(Stored items)
*** Begin section ***
(** * ReportPortal client ([package rp]): entity lifecycle and request encoding

    A shallow embedding of [rp/test-item.go] and of the client file that
    accompanies it ([NewClient], [CheckConnect], [GetDashboard]).

    - Go strings are byte strings: [string].
    - Pointers ([*TestItem], [*Client], [*Launch]) are locations in a store of
      finite maps; [nil] is [None].  A method that mutates its receiver
      rewrites the receiver's cell, so aliases (a child's [Parent]) observe it.
    - A Go function that may return an error, or panic on a nil dereference,
      is a computation in the monad [M]: it threads the store and the log of
      HTTP calls handed to [doRequest], and ends in [Returned] or [Panicked].
    - The collaborators the file calls but does not define ([doRequest],
      [time.Now], [url.Parse] inside [http.NewRequest], the random multipart
      boundary) are fields of an environment [Env]. *)

From stdpp Require Import base strings gmap list pretty.

Open Scope string_scope.
Open Scope Z_scope.

Set Warnings "-register-all".

(** ** The [strings] and [strconv] functions used by [NewClient] *)

Module strings.

(** [s[:n]] *)
Fixpoint slice_to (n : nat) (s : string) : string :=
  match n, s with
  | S n', String c s' => String c (slice_to n' s')
  | _, _ => ""
  end.

(** [s[n:]] *)
Fixpoint slice_from (n : nat) (s : string) : string :=
  match n, s with
  | S n', String _ s' => slice_from n' s'
  | _, _ => s
  end.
*** End section ***
### INSTRUCTIONS FOR THE TASK
Starting at the line with "Open Scope Z_scope.", restate each line through the end of the records, both ends included, and stop there.

### REPLY
Open Scope Z_scope.

Set Warnings "-register-all".

(** ** The [strings] and [strconv] functions used by [NewClient] *)

Module strings.

(** [s[:n]] *)
Fixpoint slice_to (n : nat) (s : string) : string :=
  match n, s with
  | S n', String c s' => String c (slice_to n' s')
  | _, _ => ""
  end.

(** [s[n:]] *)
Fixpoint slice_from (n : nat) (s : string) : string :=
  match n, s with
  | S n', String _ s' => slice_from n' s'
  | _, _ => s
  end.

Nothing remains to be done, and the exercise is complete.